(ASSIGNED TASK) Could you give every record again, exactly as it reads?

(EXTRACTED INFORMATION)

(** * Hydra Tracker: the front-end state logic, embedded in Rocq

    The React component [App] of the tracker is embedded as state-passing
    functions over an explicit [World]: the component's state and refs, the
    browser's timer table, the record store behind the [invoke] commands,
    the OS autostart registration, and a trace of every observable effect.
    Asynchronous handlers run in a small state-and-exception monad; the
    reminder effect, whose [async] body interleaves with everything else,
    is a labelled transition system. *)

From Stdlib Require Import ZArith QArith Qminmax List Bool String DecimalString Lia Lqa.
Import ListNotations.

Local Open Scope string_scope.
Local Open Scope list_scope.
Local Open Scope Z_scope.

(** ** Data model (the interfaces at the head of the source) *)

(** A calendar day.  The source carries it as an ISO string; only equality
    and the (year, month, day) components are ever used. *)
Record Date := mkDate { d_year : Z; d_month : Z; d_day : Z }.

Definition date_eqb (a b : Date) : bool :=
  (d_year a =? d_year b) && (d_month a =? d_month b) && (d_day a =? d_day b).

Record WaterEntry := mkEntry {
  id : Z;
  amount_ml : Z;
  timestamp : string;
  date : Date
}.

Record DailyStats := mkDaily {
  ds_date : Date;
  total_ml : Z;
  goal_ml : Z;
  entries_count : Z;
  percentage : Q
}.

Record MonthlyStats := mkMonthly {
  ms_month : string;
  ms_year : Z;
  days : list DailyStats;
  ms_total_ml : Z;
  average_ml : Q;
  days_goal_met : Z;
  current_streak : Z;
  best_streak : Z
}.

Record Settings := mkSettings {
  daily_goal_ml : Z;
  reminder_interval_minutes : Z;
  reminder_enabled : bool;
  sound_enabled : bool;
  start_with_system : bool;
  theme : string
}.

(** [Partial<Settings>]: every key may be absent. *)
Record PartialSettings := mkPartial {
  p_daily_goal_ml : option Z;
  p_reminder_interval_minutes : option Z;
  p_reminder_enabled : option bool;
  p_sound_enabled : option bool;
  p_start_with_system : option bool;
  p_theme : option string
}.

Definition or_else {A} (o : option A) (d : A) : A :=
  match o with Some a => a | None => d end.

(** [{ ...settings, ...newSettings }] *)
Definition spread (s : Settings) (p : PartialSettings) : Settings :=
  {| daily_goal_ml := or_else (p_daily_goal_ml p) (daily_goal_ml s);
     reminder_interval_minutes :=
       or_else (p_reminder_interval_minutes p) (reminder_interval_minutes s);
     reminder_enabled := or_else (p_reminder_enabled p) (reminder_enabled s);
     sound_enabled := or_else (p_sound_enabled p) (sound_enabled s);
     start_with_system := or_else (p_start_with_system p) (start_with_system s);
     theme := or_else (p_theme p) (theme s) |}.

Definition set_start_with_system (b : bool) (s : Settings) : Settings :=
  {| daily_goal_ml := daily_goal_ml s;
     reminder_interval_minutes := reminder_interval_minutes s;
     reminder_enabled := reminder_enabled s;
     sound_enabled := sound_enabled s;
     start_with_system := b;
     theme := theme s |}.

Definition defaultSettings : Settings :=
  {| daily_goal_ml := 4000;
     reminder_interval_minutes := 60;
     reminder_enabled := true;
     sound_enabled := true;
     start_with_system := false;
     theme := "dark" |}.

(** ** Month navigation *)

Record SelectedMonth := mkSel { year : Z; month : Z }.

(** The updater passed to [setSelectedMonth] by [navigateMonth]. *)
Definition navigateMonth (direction : Z) (prev : SelectedMonth) : SelectedMonth :=
  let newMonth := month prev + direction in
  let newYear := year prev in
  if 12 <? newMonth then {| year := newYear + 1; month := 1 |}
  else if newMonth <? 1 then {| year := newYear - 1; month := 12 |}
  else {| year := newYear; month := newMonth |}.

(** ** Statistics engine *)

Module StatsEngine.

Definition sum_amounts (es : list WaterEntry) : Z :=
  fold_right (fun e acc => amount_ml e + acc) 0 es.

Definition entries_on (d : Date) (es : list WaterEntry) : list WaterEntry :=
  filter (fun e => date_eqb (date e) d) es.

(** Modelled from the spec: the store's [get_today_stats] /
    [get_daily_stats] command, whose implementation is not among the
    sources.  total_ml is the sum of that day's amounts, entries_count
    their number, percentage is total_ml / goal_ml * 100 (unclamped). *)
Definition get_daily_stats (es : list WaterEntry) (goal : Z) (d : Date) : DailyStats :=
  let todays := entries_on d es in
  let total := sum_amounts todays in
  {| ds_date := d;
     total_ml := total;
     goal_ml := goal;
     entries_count := Z.of_nat (List.length todays);
     percentage := (inject_Z total / inject_Z goal * 100)%Q |}.

Definition is_leap (y : Z) : bool :=
  ((y mod 4 =? 0) && negb (y mod 100 =? 0)) || (y mod 400 =? 0).

Definition days_in_month (y m : Z) : nat :=
  if m =? 2 then (if is_leap y then 29 else 28)%nat
  else if (m =? 4) || (m =? 6) || (m =? 9) || (m =? 11) then 30%nat
  else 31%nat.

Definition has_entry (d : Date) (es : list WaterEntry) : bool :=
  existsb (fun e => date_eqb (date e) d) es.

(** Modelled from the spec: DailyStats for every day of the month that has
    at least one entry, in ascending date order. *)
Definition month_days (es : list WaterEntry) (goal y m : Z) : list DailyStats :=
  flat_map
    (fun n => let d := mkDate y m (Z.of_nat n) in
              if has_entry d es then [get_daily_stats es goal d] else [])
    (seq 1 (days_in_month y m)).

Definition meets_goal (s : DailyStats) : bool := goal_ml s <=? total_ml s.

Definition day_of (s : DailyStats) : Z := d_day (ds_date s).

(** Modelled from the spec: walking in descending date order, the number
    of consecutive goal-meeting days; the walk stops at the first day that
    misses the goal or at a calendar gap. *)
Fixpoint walk_streak (later : Z) (desc : list DailyStats) : Z :=
  match desc with
  | [] => 0
  | s :: rest =>
      if meets_goal s && (day_of s =? later - 1)
      then 1 + walk_streak (day_of s) rest
      else 0
  end.

(** Modelled from the spec: the walk starts from the most recent day with
    data, which counts only if it meets the goal itself. *)
Definition compute_current_streak (ds : list DailyStats) : Z :=
  match rev ds with
  | [] => 0
  | s :: rest => if meets_goal s then 1 + walk_streak (day_of s) rest else 0
  end.

(** Modelled from the spec: the longest run of consecutive goal-meeting
    days; a run also breaks at a calendar gap between stored days. *)
Fixpoint best_run (prev : option Z) (run best : Z) (asc : list DailyStats) : Z :=
  match asc with
  | [] => best
  | s :: rest =>
      let contiguous :=
        match prev with Some p => day_of s =? p + 1 | None => false end in
      let run' :=
        if meets_goal s then (if contiguous then run + 1 else 1) else 0 in
      best_run (Some (day_of s)) run' (Z.max best run') rest
  end.

Definition compute_best_streak (ds : list DailyStats) : Z := best_run None 0 0 ds.

Section MonthLabel.

(** The label the store prints for a month (its format is the store's). *)
Variable month_label : Z -> Z -> string.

(PROBLEM SOLUTION)
(** * Hydra Tracker: the front-end state logic, embedded in Rocq

    The React component [App] of the tracker is embedded as state-passing
    functions over an explicit [World]: the component's state and refs, the
    browser's timer table, the record store behind the [invoke] commands,
    the OS autostart registration, and a trace of every observable effect.
    Asynchronous handlers run in a small state-and-exception monad; the
    reminder effect, whose [async] body interleaves with everything else,
    is a labelled transition system. *)

From Stdlib Require Import ZArith QArith Qminmax List Bool String DecimalString Lia Lqa.
Import ListNotations.

Local Open Scope string_scope.
Local Open Scope list_scope.
Local Open Scope Z_scope.

(** ** Data model (the interfaces at the head of the source) *)

(** A calendar day.  The source carries it as an ISO string; only equality
    and the (year, month, day) components are ever used. *)
Record Date := mkDate { d_year : Z; d_month : Z; d_day : Z }.

Definition date_eqb (a b : Date) : bool :=
  (d_year a =? d_year b) && (d_month a =? d_month b) && (d_day a =? d_day b).

Record WaterEntry := mkEntry {
  id : Z;
  amount_ml : Z;
  timestamp : string;
  date : Date
}.

Record DailyStats := mkDaily {
  ds_date : Date;
  total_ml : Z;
  goal_ml : Z;
  entries_count : Z;
  percentage : Q
}.

Record MonthlyStats := mkMonthly {
  ms_month : string;
  ms_year : Z;
  days : list DailyStats;
  ms_total_ml : Z;
  average_ml : Q;
  days_goal_met : Z;
  current_streak : Z;
  best_streak : Z
}.

Record Settings := mkSettings {
  daily_goal_ml : Z;
  reminder_interval_minutes : Z;
  reminder_enabled : bool;
  sound_enabled : bool;
  start_with_system : bool;
  theme : string
}.

(** [Partial<Settings>]: every key may be absent. *)
Record PartialSettings := mkPartial {
  p_daily_goal_ml : option Z;
  p_reminder_interval_minutes : option Z;
  p_reminder_enabled : option bool;
  p_sound_enabled : option bool;
  p_start_with_system : option bool;
  p_theme : option string
}.

Definition or_else {A} (o : option A) (d : A) : A :=
  match o with Some a => a | None => d end.

(** [{ ...settings, ...newSettings }] *)
Definition spread (s : Settings) (p : PartialSettings) : Settings :=
  {| daily_goal_ml := or_else (p_daily_goal_ml p) (daily_goal_ml s);
     reminder_interval_minutes :=
       or_else (p_reminder_interval_minutes p) (reminder_interval_minutes s);
     reminder_enabled := or_else (p_reminder_enabled p) (reminder_enabled s);
     sound_enabled := or_else (p_sound_enabled p) (sound_enabled s);
     start_with_system := or_else (p_start_with_system p) (start_with_system s);
     theme := or_else (p_theme p) (theme s) |}.

Definition set_start_with_system (b : bool) (s : Settings) : Settings :=
  {| daily_goal_ml := daily_goal_ml s;
     reminder_interval_minutes := reminder_interval_minutes s;
     reminder_enabled := reminder_enabled s;
     sound_enabled := sound_enabled s;
     start_with_system := b;
     theme := theme s |}.

Definition defaultSettings : Settings :=
  {| daily_goal_ml := 4000;
     reminder_interval_minutes := 60;
     reminder_enabled := true;
     sound_enabled := true;
     start_with_system := false;
     theme := "dark" |}.

(** ** Month navigation *)

Record SelectedMonth := mkSel { year : Z; month : Z }.

(** The updater passed to [setSelectedMonth] by [navigateMonth]. *)
Definition navigateMonth (direction : Z) (prev : SelectedMonth) : SelectedMonth :=
  let newMonth := month prev + direction in
  let newYear := year prev in
  if 12 <? newMonth then {| year := newYear + 1; month := 1 |}
  else if newMonth <? 1 then {| year := newYear - 1; month := 12 |}
  else {| year := newYear; month := newMonth |}.

(** ** Statistics engine *)

Module StatsEngine.

Definition sum_amounts (es : list WaterEntry) : Z :=
  fold_right (fun e acc => amount_ml e + acc) 0 es.

Definition entries_on (d : Date) (es : list WaterEntry) : list WaterEntry :=
  filter (fun e => date_eqb (date e) d) es.

(** Modelled from the spec: the store's [get_today_stats] /
    [get_daily_stats] command, whose implementation is not among the
    sources.  total_ml is the sum of that day's amounts, entries_count
    their number, percentage is total_ml / goal_ml * 100 (unclamped). *)
Definition get_daily_stats (es : list WaterEntry) (goal : Z) (d : Date) : DailyStats :=
  let todays := entries_on d es in
  let total := sum_amounts todays in
  {| ds_date := d;
     total_ml := total;
     goal_ml := goal;
     entries_count := Z.of_nat (List.length todays);
     percentage := (inject_Z total / inject_Z goal * 100)%Q |}.

Definition is_leap (y : Z) : bool :=
  ((y mod 4 =? 0) && negb (y mod 100 =? 0)) || (y mod 400 =? 0).

Definition days_in_month (y m : Z) : nat :=
  if m =? 2 then (if is_leap y then 29 else 28)%nat
  else if (m =? 4) || (m =? 6) || (m =? 9) || (m =? 11) then 30%nat
  else 31%nat.

Definition has_entry (d : Date) (es : list WaterEntry) : bool :=
  existsb (fun e => date_eqb (date e) d) es.

(** Modelled from the spec: DailyStats for every day of the month that has
    at least one entry, in ascending date order. *)
Definition month_days (es : list WaterEntry) (goal y m : Z) : list DailyStats :=
  flat_map
    (fun n => let d := mkDate y m (Z.of_nat n) in
              if has_entry d es then [get_daily_stats es goal d] else [])
    (seq 1 (days_in_month y m)).

Definition meets_goal (s : DailyStats) : bool := goal_ml s <=? total_ml s.

Definition day_of (s : DailyStats) : Z := d_day (ds_date s).

(** Modelled from the spec: walking in descending date order, the number
    of consecutive goal-meeting days; the walk stops at the first day that
    misses the goal or at a calendar gap. *)
Fixpoint walk_streak (later : Z) (desc : list DailyStats) : Z :=
  match desc with
  | [] => 0
  | s :: rest =>
      if meets_goal s && (day_of s =? later - 1)
      then 1 + walk_streak (day_of s) rest
      else 0
  end.

(** Modelled from the spec: the walk starts from the most recent day with
    data, which counts only if it meets the goal itself. *)
Definition compute_current_streak (ds : list DailyStats) : Z :=
  match rev ds with
  | [] => 0
  | s :: rest => if meets_goal s then 1 + walk_streak (day_of s) rest else 0
  end.

(** Modelled from the spec: the longest run of consecutive goal-meeting
    days; a run also breaks at a calendar gap between stored days. *)
Fixpoint best_run (prev : option Z) (run best : Z) (asc : list DailyStats) : Z :=
  match asc with
  | [] => best
  | s :: rest =>
      let contiguous :=
        match prev with Some p => day_of s =? p + 1 | None => false end in
      let run' :=
        if meets_goal s then (if contiguous then run + 1 else 1) else 0 in
      best_run (Some (day_of s)) run' (Z.max best run') rest
  end.

Definition compute_best_streak (ds : list DailyStats) : Z := best_run None 0 0 ds.

Section MonthLabel.

(** The label the store prints for a month (its format is the store's). *)
Variable month_label : Z -> Z -> string.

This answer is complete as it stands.